Жорж Экоут – драматург: он полон страсти, он опьянен жизнью и кровью.
Его симпатии многочисленны и очень разнообразны. Он любит все. «Питайтесь всем живущим». Покорный библейскому завету, он подкрепляется всем, что дает ему мир. С равной верностью входит он и в одичалость крестьян или матросов, то нежную, то суровую, и в психологию людей, с избытком вкусивших от цивилизации, то распущенную, то лицемерную, в волнующий позор любви запретной и в благородство преданного чувства, в грубую шутку тяжеловесных народных нравов и в утонченную извращенность некоторых юношеских душ. Он не делает никакого выбора. Он все понимает, потому что любит все.
Однако, – не знаю, добровольно, или в силу необходимой социальной прикрепленности к родной земле, – Жорж Экоут ограничил поле своих фантастических исканий границами старой Фландрии. Это соответствовало его таланту, чисто фламандскому, который чудесно преувеличивает как сентиментальные восторги, так и чувственную распущенность людей. Это – Филипп де Шампен, или Иорданс, то удлинявшие худые лица и придававшие им драматическое выражение глазами, неподвижно застывшими в какой-то одной мысли, то развертывавшие перед нами красный хаос радостно ликующих тел.
Жорж Экоут является представителем своей расы, или, вернее, определенного момента ее истории, т. е. обладает свойством существенно важным, чтобы обеспечить своим произведениям прочное место в истории литературы.

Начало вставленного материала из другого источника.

Lemma add_connection_writes t u t' : add_connection t u = Ok t' -> writes other_key t t'.
Proof.
  unfold add_connection. destruct (datum_of u); [|intros [= <-]; apply writes_refl].
  intros H. inv_bind H. destruct (token_sequence u); [|injection H as <-; apply writes_refl].
  by eapply set_encoded_writes; [|exact H].
Qed.

Lemma add_channel_state_writes p c d t t' : add_channel_state p c d t = Ok t' -> writes (channel_key c) t t'.
Proof.
  assert (forall (path : Z -> string) m t t', (forall n, channel_key c (path n)) ->
    foldR (add_sequence path) t m = Ok t' -> writes (channel_key c) t t') as Hfold.
  { intros path m t1 t2 Hp. apply writes_foldR. intros t3 x t4 _ Hx. by eapply set_encoded_writes; [|exact Hx]. }
  unfold add_channel_state. intros H. inv_bind H.
  eapply writes_trans; [eapply set_encoded_writes; [|exact E]; exists p; tauto|].
  eapply writes_trans; [eapply set_encoded_writes; [|exact E0]; exists p; tauto|].
  eapply writes_trans; [eapply set_encoded_writes; [|exact E1]; exists p; tauto|].
  eapply writes_trans; [eapply set_encoded_writes; [|exact E2]; exists p; tauto|].
  eapply writes_trans; [eapply Hfold, E3; intros n; exists p; naive_solver|].
  eapply writes_trans; [eapply Hfold, E4; intros n; exists p; naive_solver|].
  eapply Hfold, H; intros n; exists p; naive_solver.
Qed.
(* ===== verification/VoucherTheorems.v ===== *)
(** * Properties of voucher names, denom traces and voucher metadata *)

From S2P Require Import Prelude JsMap JsString Hex MerkleTree Datum PacketHelpers TreeRebuild EscrowShard Voucher EscrowShardTheorems ToyLucid.

(** ** Token names *)

Lemma hex_bytes_solid b : forallb is_solid (b ≫= hex_byte) = true.
Proof.
  induction b as [|x b IH]; [done|]. change ((x :: b) ≫= hex_byte) with (hex_byte x ++ (b ≫= hex_byte)).
  rewrite forallb_app, IH, andb_true_r. by destruct x.
Qed.

Lemma hex_bytes_all_hex b : forallb is_hex_byte (b ≫= hex_byte) = true.
Proof.
  induction b as [|x b IH]; [done|]. change ((x :: b) ≫= hex_byte) with (hex_byte x ++ (b ≫= hex_byte)).
  rewrite forallb_app, IH, andb_true_r. by destruct x.
Qed.

Lemma trim_solid_text s : forallb is_solid (utf8 s) = true -> trim s = s.
Proof. intros H. unfold trim. by rewrite trim_solid, text_utf8. Qed.

Lemma normalize_hash_hex b :
  length b = 28%nat -> normalizeVoucherDenomHash (hex_encode b) = Ok (hex_encode b).
Proof.
  intros Hb. unfold normalizeVoucherDenomHash.
  rewrite trim_solid_text, toLowerCase_hex by (unfold hex_encode; rewrite utf8_text; apply hex_bytes_solid).
  cbv zeta. rewrite decide_True; [done|]. unfold str_length, all_hex, hex_encode. rewrite utf8_text.
  rewrite length_hex_bytes, Hb. split; [done|]. apply hex_bytes_all_hex.
Qed.

Lemma parse_labelled label b :
  length b = 28%nat -> str_length label = 8%nat -> forallb is_hex_byte (utf8 label) = true ->
  forallb is_solid (utf8 label) = true -> toLowerCase label = label ->
  parseVoucherAssetName (label +:+ hex_encode b) =
    (if decide (label = CIP67_FT_LABEL_HEX) then Some (MkParsedVoucherAssetName ft (hex_encode b))
     else if decide (label = CIP67_REFERENCE_NFT_LABEL_HEX)
          then Some (MkParsedVoucherAssetName reference_nft (hex_encode b)) else None).
Proof.
  intros Hb Hl Hx Hs Hlow. unfold str_length in Hl. unfold parseVoucherAssetName.
  rewrite trim_solid_text, toLowerCase_app, Hlow, toLowerCase_hex.
  2:{ rewrite utf8_app, forallb_app, Hs. unfold hex_encode. rewrite utf8_text. apply hex_bytes_solid. }
  cbv zeta. rewrite decide_False.
  2:{ unfold str_length. rewrite utf8_app, length_app, Hl. unfold hex_encode.
      rewrite utf8_text, length_hex_bytes, Hb. auto. }
  assert (is_hex_text (label +:+ hex_encode b) = true) as ->.
  { unfold is_hex_text, all_hex. rewrite andb_true_iff, negb_true_iff, bool_decide_eq_false. split.
    - intros E. apply (f_equal utf8) in E. rewrite utf8_app in E. by destruct (utf8 label).
    - rewrite utf8_app, forallb_app, Hx. unfold hex_encode. rewrite utf8_text. apply hex_bytes_all_hex. }
  cbn [negb]. assert (slice 0 8 (label +:+ hex_encode b) = label) as ->.
  { unfold slice. rewrite utf8_app. rewrite drop_0, take_app_length' by lia. apply text_utf8. }
  assert (slice_from 8 (label +:+ hex_encode b) = hex_encode b) as ->; [|done].
  unfold slice_from. rewrite utf8_app, drop_app_length' by lia. apply text_utf8.
Qed.

Section names.
Context `{BL : Blake2b} `{BOK : !Blake2bOk}.

Lemma denom_hash_hex d : buildVoucherDenomHashFromFullDenom d = hex_encode (blake2b224 (utf8 d)).
Proof. unfold buildVoucherDenomHashFromFullDenom. apply toLowerCase_hex. Qed.

Lemma user_token_name_hex d :
  buildVoucherUserTokenNameFromDenomHash (buildVoucherDenomHashFromFullDenom d) =
  Ok (CIP67_FT_LABEL_HEX +:+ hex_encode (blake2b224 (utf8 d))).
Proof.
  unfold buildVoucherUserTokenNameFromDenomHash. by rewrite denom_hash_hex, normalize_hash_hex by apply blake2b224_length.
Qed.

«Cycle patibulaire» [54] , только что появившийся во втором издании, «Mes communions» [55] , напечатанные в прошлом году, все это книги, в которых громче и ярче всего кричит о своем гневе, о своих состраданьях, о своем презрении и своей любви этот одержимый страстями человек. Он сам является как бы третьим томом чудесной трилогии, первые два тома которой носят названия: Метерлинк и Верхарн.
Играя словами, я назвал его драматургом, вопреки этимологии и обычаям, ибо он никогда не писал для театра. Но по тому, как построены его рассказы, основанные на переломе, на постоянном возвращении к своей истинной природе характеров, обезумевших от страсти, угадываешь в нем гений исключительно драматический.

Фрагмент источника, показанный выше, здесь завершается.